L'influence de cette approche pragmatique en faveur de la promotion d'un commerce loyal est également marquée dans l'accord de Partenariat transpacifique, dont le pays a initié des pourparlers[62]. En comparaison avec l’ANACT, le PTP est plus avancé en matière de protection des droits des travailleurs[63]. Le mécanisme de plaintes a ainsi été renforcé, car il est prévu, à l’article 19.15 que les différends en matière de droit du travail seront soumis aux mêmes recours que les différends en matière commerciale, et qui pourraient donner lieu à des sanctions commerciales. On observe de mêmes progrès en matière de l’environnement. Le PTP, qui « fut pour l’administration Obama une brillante réussite », n’est pourtant jamais entré en vigueur, à la suite du retrait des États-Unis en 2017 par l’administration de Trump[64]. Les efforts conjoints du Japon et du Canada ont permis de sauver ce traité[65], dont le texte consolidé est devenu le noyau du nouvel accord, le PTPGP[66], négocié et signé un an après, en 2018, regroupant 11 États de deux côtés du Pacifique, parmi lesquels sept pays proviennent de l’Indo-Pacifique[67], et ouvert à l’adhésion des autres pays, même hors de la région[68]. Par conséquent, malgré l’absence des États-Unis, leur influence sur les clauses sociales et environnementales du PTP rend l’étude du PTPGP toujours pertinente pour illustrer l’approche américaine. Cela est d'autant plus vrai que l’accord concerne les pays indopacifiques qui n'ont pas encore conclu d’ALE avec les États-Unis, à savoir le Brunéi, la Malaisie, la Nouvelle-Zélande et le Vietnam.

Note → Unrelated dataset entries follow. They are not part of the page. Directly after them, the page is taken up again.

(** * The chat client of the appliance-parts assistant

    A shallow embedding of the JavaScript sources of the React client
    (the two generations of [api.js], the chat-history helpers and
    [ChatWindow.js]) together with the properties the specification
    states about them.

    Layout: part I holds the embedding (values of the host language, then
    one module per source file); part II holds the theorems. *)

From Stdlib Require Import ZArith String Ascii List Bool Lia.
From stdpp Require Import base tactics option list strings gmap pretty sorting.

#[local] Set Warnings "-register-all,-clear-no-such-hyp".

(** ** Part I. The embedding *)

(** *** JavaScript values

    The client shuffles untyped data around: messages, sessions and
    product payloads are plain objects, most of them read back from JSON
    text.  They are modelled by one type of values.

    - A number is represented by the text [Number.prototype.toString]
      prints for it ([12.5], [0], [NaN], [Infinity]).  That text
      determines the number up to the sign of zero, which none of the
      operations below can observe.
    - A string is a byte string (the UTF-8 form of the JavaScript string).
    - An object is the list of its own properties in enumeration order;
      the first binding of a key is the one that counts. *)
Module JS.

Inductive jsval : Type :=
| JUndefined
| JNull
| JBool (b : bool)
| JNum (repr : string)
| JStr (s : string)
| JArr (items : list jsval)
| JObj (fields : list (string * jsval)).

(** What the engine was doing when it raised a [TypeError]: reading
    the property [key] of [null] or [undefined], calling a method the
    value does not have, spreading a value that cannot be iterated, or
    converting an object that has no usable [toString]. *)
Inductive failure : Type :=
| Reading (v : jsval) (key : string)
| Calling (v : jsval) (method : string)
| Spreading (v : jsval)
| Converting (v : jsval).

(** What a [throw] carries.  [TypeError] is the error raised by the engine
    itself, with what it was doing; [SyntaxError] is the error of
    [JSON.parse]; [Error message] is an [Error] object, or a rejection
    reason, with that [message]. *)
Inductive thrown : Type :=
| TypeError (what : failure)
| SyntaxError
| Error (message : string).

(** [v.method(...)] where [v] has no such method: on [null] and
    [undefined] the read of the property fails, on any other value the
    call. *)
Definition no_method (v : jsval) (method : string) : thrown :=
  match v with
  | JUndefined | JNull => TypeError (Reading v method)
  | _ => TypeError (Calling v method)
  end.

(** A computation that returns or throws. *)
Inductive result (A : Type) : Type :=
| Ok (a : A)
| Throw (e : thrown).
Arguments Ok {A} a.
Arguments Throw {A} e.

#[global] Instance result_ret : MRet result := fun A a => Ok a.
#[global] Instance result_bind : MBind result := fun A B f m =>
  match m with
  | Ok a => f a
  | Throw e => Throw e
  end.
#[global] Instance result_fmap : FMap result := fun A B f m =>
  match m with
  | Ok a => Ok (f a)
  | Throw e => Throw e
  end.

(** [try { body } catch (error) { handler }] *)
Definition try_catch {A} (body : result A) (handler : thrown -> result A) : result A :=
  match body with
  | Ok a => Ok a
  | Throw e => handler e
  end.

En somme, à la différence de l’UE, qui s’intéresse davantage à promouvoir ses valeurs par le biais de ses accords commerciaux et favorise par conséquent les moyens souples tels que la coopération et le dialogue pour atteindre cet objectif, l’approche américaine met l’accent sur la défense des intérêts économiques nationaux, notamment en garantissant que les entreprises américaines ne soient pas désavantagées sur les marchés mondiaux en raison du « dumping social » et du « dumping environnemental ».

03. Comparaison des approches européenne et Américaine en matière de travail et d’environnement dans les accords commerciaux en Indo-Pacifique

L'intégration des préoccupations humaines se fait de manière distincte dans les nouveaux accords commerciaux en Indo-Pacifique, selon qu'ils adoptent l'approche américaine ou celle de l'UE. Si les règles relatives à la santé humaine, animale ou végétale (incorporées dans des chapitres sur les mesures sanitaires et phytosanitaires, sur les obstacles techniques, sur la propriété intellectuelle et dans des exceptions générales) sont assez identiques, car elles sont modelées sur celles du GATT/OMC, il y a de différences dans les dispositions relatives au travail et à l'environnement.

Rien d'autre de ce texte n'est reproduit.